§ **ASSIGNED TASK**: Transcribe the records word for word, beginning with the first line and ending with the line that contains "option (list Z))"; include nothing else.

§ **MATERIALS PROVIDED**:
(* ===== verification/NodeOps.v ===== *)
(** * The operations on nodes

    Every operation of [src/blueZ/mesh/node.c] on live pointers returns, and keeps
    the node store well formed. *)

From S2P Require Import Prelude Bytes Alg Ccm Crypto Packet Pdu Keys NetState Send Beacon Recv Reassembly Node NodeFacts.

(** ** Operations as data *)

Inductive node_op :=
| OpCreate (oob : Z) (uuid : list Z)
| OpNew
| OpFree (node : Z)
| OpSetProv (node prov : Z)
| OpSetPrimary (node unicast : Z)
| OpSetDeviceKey (node : Z) (key : option (list Z))
| OpSetNumElements (node num_ele : Z)
| OpNetKeyAdd (node index : Z)
| OpNetKeyDelete (node index : Z)
| OpAppKeyAdd (node idx : Z)
| OpAppKeyDelete (node net_idx idx : Z)
| OpSetElement (node ele_idx : Z)
| OpSetModel (node ele_idx model_id : Z)
| OpSetComposition (node : Z) (comp : option mesh_node_composition)
| OpParseComposition (node : Z) (data : list Z) (len : Z)
| OpSetLocal (node : Z)
| OpSetTtl (node ttl : Z)
| OpSetSequence (node seq : Z)
| OpSetIvIndex (node iv_index : Z)
| OpRegister (ele_idx model_id : Z) (ops : mesh_model_ops) (user_data : Z)
| OpRestore (node ele_idx model_id : Z)
| OpAddBinding (node ele_idx model_id app_idx : Z)
| OpAddSubscription (node ele_idx model_id addr : Z)
| OpPubSet (node ele_idx model_id : Z) (pub : mesh_publication).

Section Ops.
Context {MC : ModelCode}.

(** [h; ] with the result dropped. *)
Definition run_ {B} (h : NM B) : NM unit := _ ← h; mret tt.

Definition run_op (op : node_op) : NM unit :=
  match op with
  | OpCreate oob uuid => run_ (node_create_new oob uuid)
  | OpNew => run_ node_new
  | OpFree n => node_free (Some n)
  | OpSetProv n prov => node_set_prov (Some n) prov
  | OpSetPrimary n a => node_set_primary (Some n) a
  | OpSetDeviceKey n k => node_set_device_key (Some n) k
  | OpSetNumElements n k => node_set_num_elements (Some n) k
  | OpNetKeyAdd n i => run_ (node_net_key_add (Some n) i)
  | OpNetKeyDelete n i => run_ (node_net_key_delete (Some n) i)
  | OpAppKeyAdd n i => run_ (node_app_key_add (Some n) i)
  | OpAppKeyDelete n i j => run_ (node_app_key_delete (Some n) i j)
  | OpSetElement n e => run_ (node_set_element (Some n) e)
  | OpSetModel n e m => run_ (node_set_model (Some n) e m)
  | OpSetComposition n c => run_ (node_set_composition (Some n) c)
  | OpParseComposition n d l => run_ (node_parse_composition (Some n) d l)
  | OpSetLocal n => run_ (node_set_local_node (Some n))
  | OpSetTtl n t => run_ (node_set_default_ttl (Some n) t)
  | OpSetSequence n s => run_ (node_set_sequence_number (Some n) s)
  | OpSetIvIndex n i => run_ (node_set_iv_index (Some n) i)
  | OpRegister e m ops u => run_ (node_local_vendor_model_register e m ops u)
  | OpRestore n e m => run_ (restore_model_state n e m)
  | OpAddBinding n e m a => run_ (node_add_binding (Some n) e m a)
  | OpAddSubscription n e m a => run_ (node_add_subscription (Some n) e m a)
  | OpPubSet n e m p => run_ (node_model_pub_set (Some n) e m p)
  end.

(** The node an operation follows a pointer to. *)
Definition op_node (op : node_op) : option Z :=
  match op with
  | OpCreate _ _ | OpNew | OpRegister _ _ _ _ => None
  | OpFree n | OpSetProv n _ | OpSetPrimary n _ | OpSetDeviceKey n _ | OpSetNumElements n _
  | OpNetKeyAdd n _ | OpNetKeyDelete n _ | OpAppKeyAdd n _ | OpAppKeyDelete n _ _
  | OpSetElement n _ | OpSetModel n _ _ | OpSetComposition n _ | OpParseComposition n _ _
  | OpSetLocal n | OpSetTtl n _ | OpSetSequence n _ | OpSetIvIndex n _ | OpRestore n _ _
  | OpAddBinding n _ _ _ | OpAddSubscription n _ _ _ | OpPubSet n _ _ _ => Some n
  end.

(** The octets [node_parse_composition] reads at most: each element has two
    counts of an octet. *)
Definition composition_room (num_ele : Z) : Z := 11 + (4 + 2 * 255 + 4 * 255) * num_ele.

(** The octets of a page from the elements on: for each of [k] elements the header and
    the models that it counts. *)
Fixpoint elements_complete (k : nat) (d : list Z) : bool :=
  match k with
  | O => true
  | S k' =>
      match d with
      | _ :: _ :: m :: v :: d' =>
          (2 * m + 4 * v <=? len d') && elements_complete k' (drop (Z.to_nat (2 * m + 4 * v)) d')
      | _ => false
      end
  end.
(** A page of [l] octets that is complete, or one in an object with room for whatever it
    may count. *)
Definition page_readable (num_ele : Z) (d : list Z) (l : Z) : Prop :=
  composition_room num_ele <= len d \/
  11 <= l <= len d /\ l <= 0xffff /\ elements_complete (Z.to_nat num_ele) (drop 11 (take (Z.to_nat l) d)) = true.

(** What an operation needs beyond live pointers. *)
Definition op_pre (op : node_op) (s : node_store) : Prop :=
  match op with
  | OpFree n => ns_local s <> Some n
  | OpSetPrimary _ a => 0 <= a < 0x8000
  | OpSetDeviceKey _ (Some k) => len k = 16
  | OpParseComposition n d l =>
      bytes d /\ ∀ nd, node_ref s n = Ok nd ->
        is_u8 (nd_num_ele nd) /\ page_readable (nd_num_ele nd) d l
  | OpSetLocal n => ∀ nd, node_ref s n = Ok nd -> nd_primary nd < 0x8000
  | OpRestore n e m => has_model n e m s
  | _ => True
  end.
Definition op_ok (op : node_op) (s : node_store) : Prop :=
  (∀ n, op_node op = Some n -> has_node n s) /\ op_pre op s.

End Ops.

(** ** The invariant *)

Section Keep.
Context `{A : Alg} {MC : ModelCode} {MCO : ModelCodeOk MC}.
Implicit Types w : world node_store.

Definition wf_post {B} (_ : B) w : Prop := store_wf (w_nodes w).

Lemma assign_keeps id f w : store_wf (w_nodes w) -> has_node id (w_nodes w) ->
  (∀ n, nd_id (f n) = nd_id n) ->
  (∀ n, find_first (is_node id) (ns_nodes (w_nodes w)) = Some n -> node_wf n ->
     node_wf (f n) /\ (nd_primary n < 0x8000 -> nd_primary (f n) < 0x8000)) ->
  wp (node_assign id f) wf_post w.
Proof. intros Hw Hh Hid Hf. by eapply node_assign_ok. Qed.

§ **TASK ANSWER**:
(* ===== verification/NodeOps.v ===== *)
(** * The operations on nodes

    Every operation of [src/blueZ/mesh/node.c] on live pointers returns, and keeps
    the node store well formed. *)

From S2P Require Import Prelude Bytes Alg Ccm Crypto Packet Pdu Keys NetState Send Beacon Recv Reassembly Node NodeFacts.

(** ** Operations as data *)

Inductive node_op :=
| OpCreate (oob : Z) (uuid : list Z)
| OpNew
| OpFree (node : Z)
| OpSetProv (node prov : Z)
| OpSetPrimary (node unicast : Z)
| OpSetDeviceKey (node : Z) (key : option (list Z))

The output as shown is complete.